From the entries below, gather each line containing the word "flat".
● ● ●
Lemma foldl_group_step_inherited cut acc grouped :
  foldl group_step (Returns acc) cut = Returns grouped →
  ∀ pc, pc ∈ cut → pc.1 ∈ object_prototype_members → is_Some (acc !! pc.1).
Proof.
  revert acc. induction cut as [|[p c] cut IH]; intros acc Hg pc Hin Hm.
  { by apply elem_of_nil in Hin. }
  cbn [foldl group_step] in Hg.
  assert (p ∈ object_prototype_members → is_Some (acc !! p)) as Hp.
  { intros Hpm. destruct (acc !! p) as [cs|]; [by eexists|].
    rewrite bool_decide_eq_true_2 in Hg by done.
    by rewrite foldl_group_step_TypeError in Hg. }
  apply elem_of_cons in Hin as [->|Hin]; [by apply Hp|].
  destruct (acc !! p) as [cs|] eqn:Hacc.
  - specialize (IH _ Hg pc Hin Hm).
    destruct (decide (pc.1 = p)) as [->|Hne]; [by rewrite Hacc|].
    by rewrite lookup_insert_ne in IH.
  - destruct (bool_decide (p ∈ object_prototype_members)) eqn:Hb.
    { by rewrite foldl_group_step_TypeError in Hg. }
    specialize (IH _ Hg pc Hin Hm).
    destruct (decide (pc.1 = p)) as [Heq|Hne].
    + rewrite Heq in Hm. apply bool_decide_eq_false in Hb. done.
    + by rewrite lookup_insert_ne in IH.
Qed.

Lemma grouped_of_secret secrets0 grouped s :
  groupedNestedSecrets (seperateSecretsByNestLevel secrets0).2 = Returns grouped →
  s ∈ secrets0 → contains_dot s = true →
  ∃ cs, grouped !! (seperateParentFromChildren s).1 = Some cs
        ∧ (seperateParentFromChildren s).2 ∈ cs.
Proof.
  intros Hg Hs Hdot.
  rewrite (groupedNestedSecrets_Returns _ _ Hg).
  assert ((seperateParentFromChildren s).2 ∈
          children_of (seperateParentFromChildren s).1
            (seperateParentFromChildren <$> (seperateSecretsByNestLevel secrets0).2)) as Hin.
  { apply elem_of_children_of. rewrite <- surjective_pairing.
    apply list_elem_of_fmap. exists s. split; [done|]. by apply elem_of_nestedSecrets. }
  destruct (children_of _ _) as [|c cs]; [by apply elem_of_nil in Hin|]. eauto.
Qed.

(** X15.  A secret path with a [.] that cannot be cut into a parent
    and children (every [.] is followed by the end of the line), or
    whose parent is a name that [Object.prototype] has, makes the
    redactor fail for every configuration: it returns no object. *)
Theorem secret_path_that_cannot_be_cut_raises secrets0 s :
  s ∈ secrets0 → contains_dot s = true →
  (seperateParentFromChildren s).2 = None
  ∨ (seperateParentFromChildren s).1 ∈ object_prototype_members →
  ∀ config0, returned (recursiveToString secrets0 (VObj config0)) = None.
Proof.
  intros Hs Hdot Hbad config0.
  destruct (recursiveToString secrets0 (VObj config0)) as [out| |] eqn:Hout; [|done|done].
  exfalso.
  destruct (recursiveToString_Returns _ _ _ Hout) as (grouped & nested & Hg & Hcalls & _).
  destruct Hbad as [Hnone|Hmember].
  - destruct (grouped_of_secret _ _ _ Hg Hs Hdot) as (cs & Hk & Hin).
    specialize (Hcalls (seperateParentFromChildren s).1). rewrite Hk in Hcalls.
    destruct Hcalls as (cs' & _ & _ & Hdef & _).
    apply all_defined_Some in Hdef as ->. rewrite Hnone in Hin.
    apply list_elem_of_fmap in Hin as (? & ? & _). done.
  - unfold groupedNestedSecrets in Hg.
    eapply (foldl_group_step_inherited _ ∅ _ Hg (seperateParentFromChildren s)) in Hmember.
    + rewrite lookup_empty in Hmember. by destruct Hmember.
    + apply list_elem_of_In, in_map, list_elem_of_In. by apply elem_of_nestedSecrets.
Qed.

(** X16.  A secret path with a [.] whose parent is no key of the
    configuration, or a key that holds [undefined] or [null], makes
    the redactor fail: it returns no object. *)
Theorem secret_below_absent_key_raises secrets0 config0 s :
  s ∈ secrets0 → contains_dot s = true →
  config0 !! (seperateParentFromChildren s).1 = None
  ∨ config0 !! (seperateParentFromChildren s).1 = Some VUndef
  ∨ config0 !! (seperateParentFromChildren s).1 = Some VNull →
  returned (recursiveToString secrets0 (VObj config0)) = None.
Proof.
  intros Hs Hdot Habsent.
  destruct (recursiveToString secrets0 (VObj config0)) as [out| |] eqn:Hout; [|done|done].
  exfalso.
  destruct (recursiveToString_Returns _ _ _ Hout) as (grouped & nested & Hg & Hcalls & _).
  destruct (grouped_of_secret _ _ _ Hg Hs Hdot) as (cs & Hk & _).
  specialize (Hcalls (seperateParentFromChildren s).1). rewrite Hk in Hcalls.
  destruct Hcalls as (cs' & c & _ & _ & Hc & _).
  destruct Habsent as [H|[H|H]]; congruence.
Qed.

(** * Further properties of the redactor on the heap *)

Lemma foldl_nested_step_TypeError self config0 entries :
  foldl (nested_step self config0) TypeError entries = TypeError.
Proof. by induction entries. Qed.

Lemma foldl_nested_step_OffType self config0 entries :
  foldl (nested_step self config0) OffType entries = OffType.
Proof. by induction entries. Qed.

Lemma foldl_nested_step_Returns self config0 entries nested h nested' h' :
  (∀ cs s h0 l0 h1, self cs s h0 = Returns (l0, h1) → h0 `prefix_of` h1) →
  foldl (nested_step self config0) (Returns (nested, h)) entries = Returns (nested', h') →
  h `prefix_of` h' ∧ ∀ k, k ∉ entries.*1 → nested' !! k = nested !! k.
Proof.
  intros Hself. revert nested h.
  induction entries as [|[p cs] entries IH]; intros nested h Hfold.
  { injection Hfold as <- <-. done. }
  cbn [foldl nested_step fst snd] in Hfold.
  destruct (all_defined cs) as [cs'|];
    [|by rewrite foldl_nested_step_TypeError in Hfold].
  destruct (self cs' _ h) as [[l0 h1]| |] eqn:Hcall;
    [|by rewrite foldl_nested_step_TypeError in Hfold
     |by rewrite foldl_nested_step_OffType in Hfold].
  apply IH in Hfold as [Hpre Hkeep]. split.
  - etrans; [|exact Hpre]. by eapply Hself.
  - intros k Hk. cbn in Hk. apply not_elem_of_cons in Hk as [Hne Hk].
    rewrite Hkeep by done. by rewrite lookup_insert_ne.
Qed.

Lemma recursiveToString_at_upto_prefix n secrets0 cfg h lo h' :
  recursiveToString_at_upto n secrets0 cfg h = Returns (lo, h') → h `prefix_of` h'.
Proof.
  revert secrets0 cfg h lo h'. induction n as [|n IH]; intros secrets0 cfg h lo h'; [done|].
  cbn [recursiveToString_at_upto]. unfold recursiveToString_at_body.
  destruct (seperateSecretsByNestLevel secrets0) as [flat deep].
  destruct cfg as [[]|l]; try done.
  destruct (h !! l) as [[config0|]|]; try done.
  destruct (groupedNestedSecrets deep) as [grouped| |]; try done.
  destruct (foldl _ _ _) as [[nested hf]| |] eqn:Hfold; try done.
  intros [= <- <-].
  apply foldl_nested_step_Returns in Hfold as [Hpre _]; [|exact IH].
  etrans; [exact Hpre|]. by apply prefix_app_r.
Qed.

(** X17.  On the heap, a call of [recursiveToString] that returns has
    written no cell of its caller: the heap it found is a prefix of
    the heap it leaves, and the object it returns is a new cell.
    Under a key that is no secret path and no parent of one, the new
    object holds the very slot of the configuration, so a nested
    object there is shared with the input and not copied. *)
Theorem redactor_allocates_and_shares secrets0 l config0 h lo h' :
  h !! l = Some (Obj config0) →
  recursiveToString_at secrets0 (Ref l) h = Returns (lo, h') →
  h `prefix_of` h'
  ∧ length h ≤ lo
  ∧ ∃ out, h' !! lo = Some (Obj out)
      ∧ ∀ k, k ∉ secrets0 →
             (∀ s, s ∈ secrets0 → contains_dot s = true →
                   (seperateParentFromChildren s).1 ≠ k) →
             out !! k = config0 !! k.
Proof.
  intros Hl Hres. split; [by eapply recursiveToString_at_upto_prefix|].
  unfold recursiveToString_at in Hres.
  destruct (depth_bound secrets0) as [|n]; [done|].
  cbn [recursiveToString_at_upto] in Hres. unfold recursiveToString_at_body in Hres.
  destruct (seperateSecretsByNestLevel secrets0) as [flat deep] eqn:Hsep.
  rewrite Hl in Hres.
  destruct (groupedNestedSecrets deep) as [grouped| |] eqn:Hg; try done.
  destruct (foldl _ _ _) as [[nested hf]| |] eqn:Hfold; try done.
  injection Hres as <- <-.
  apply foldl_nested_step_Returns in Hfold as [Hpre Hkeep];
    [|intros; by eapply recursiveToString_at_upto_prefix].
  split; [by apply prefix_length|].
  eexists. split; [apply lookup_snoc|].
  intros k Hk Hparent.
  assert (grouped !! k = None) as Hgk.
  { assert (deep = (seperateSecretsByNestLevel secrets0).2) as Hdeep by by rewrite Hsep.
    rewrite Hdeep in Hg. rewrite (groupedNestedSecrets_Returns _ _ Hg).
    destruct (children_of k _) as [|c cs] eqn:Hc; [done|]. exfalso.
    assert (c ∈ children_of k (seperateParentFromChildren <$>
                                 (seperateSecretsByNestLevel secrets0).2)) as Hin
      by (rewrite Hc; by left).
    apply elem_of_children_of, list_elem_of_fmap in Hin as (s & Heq & Hs).
    apply elem_of_nestedSecrets in Hs as [Hs Hdot].
    apply (Hparent s Hs Hdot). by rewrite <- Heq. }
  assert (nested !! k = None) as Hnk.
  { rewrite Hkeep; [apply lookup_empty|].
    intros Hin. apply list_elem_of_fmap in Hin as ([k' cs] & -> & Hin).
    apply elem_of_map_to_list in Hin. cbn in Hgk. congruence. }
  rewrite lookup_union_r by (by rewrite lookup_fmap, Hnk).
  rewrite lookup_union_r; [done|].
  rewrite lookup_fmap, map_lookup_filter. 
  assert (k ∉ flat) as Hflat.
  { intros Hin. apply Hk.
    assert (flat = (seperateSecretsByNestLevel secrets0).1) as -> by by rewrite Hsep.
    cbn in Hin. by apply list_elem_of_filter in Hin as [_ ?]. }
  destruct (config0 !! k) as [x|]; [|done]. cbn.
  by rewrite option_guard_False.
Qed.


(** * Runs of the resolver *)

(** ** [traverse] *)

Lemma traverse_cons {A B} (f : A → option (completion B)) x l :
  traverse f (x :: l) =
  let* y := f x in let* ys := traverse f l in Some (Return (y :: ys)).
Proof. done. Qed.

Lemma traverse_ext {A B} (f g : A → option (completion B)) l :
  (∀ x, x ∈ l → f x = g x) → traverse f l = traverse g l.
Proof.
  induction l as [|x l IH]; intros Hfg; [done|].
  rewrite !traverse_cons, IH, Hfg; [done|by left|].
  intros y Hy. apply Hfg. by right.
Qed.

Lemma traverse_app {A B} (f : A → option (completion B)) l1 l2 :
  traverse f (l1 ++ l2) =
  let* ys1 := traverse f l1 in
  let* ys2 := traverse f l2 in
  Some (Return (ys1 ++ ys2)).
Proof.
  induction l1 as [|x l1 IH]; cbn [app].
  - cbn. by destruct (traverse f l2) as [[]|].
  - rewrite !traverse_cons, IH. destruct (f x) as [[y|t]|]; cbn; [|done|done].
    destruct (traverse f l1) as [[ys1|t]|]; cbn; [|done|done].
    by destruct (traverse f l2) as [[ys2|t]|].
Qed.

Lemma traverse_map {A B C} (f : B → option (completion C)) (g : A → B) l :
  traverse f (map g l) = traverse (λ x, f (g x)) l.
Proof. induction l as [|x l IH]; [done|]. cbn [map]. by rewrite !traverse_cons, IH. Qed.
● ● ●
The completed task:
  destruct (seperateSecretsByNestLevel secrets0) as [flat deep].
  destruct (seperateSecretsByNestLevel secrets0) as [flat deep] eqn:Hsep.
  assert (k ∉ flat) as Hflat.
    assert (flat = (seperateSecretsByNestLevel secrets0).1) as -> by by rewrite Hsep.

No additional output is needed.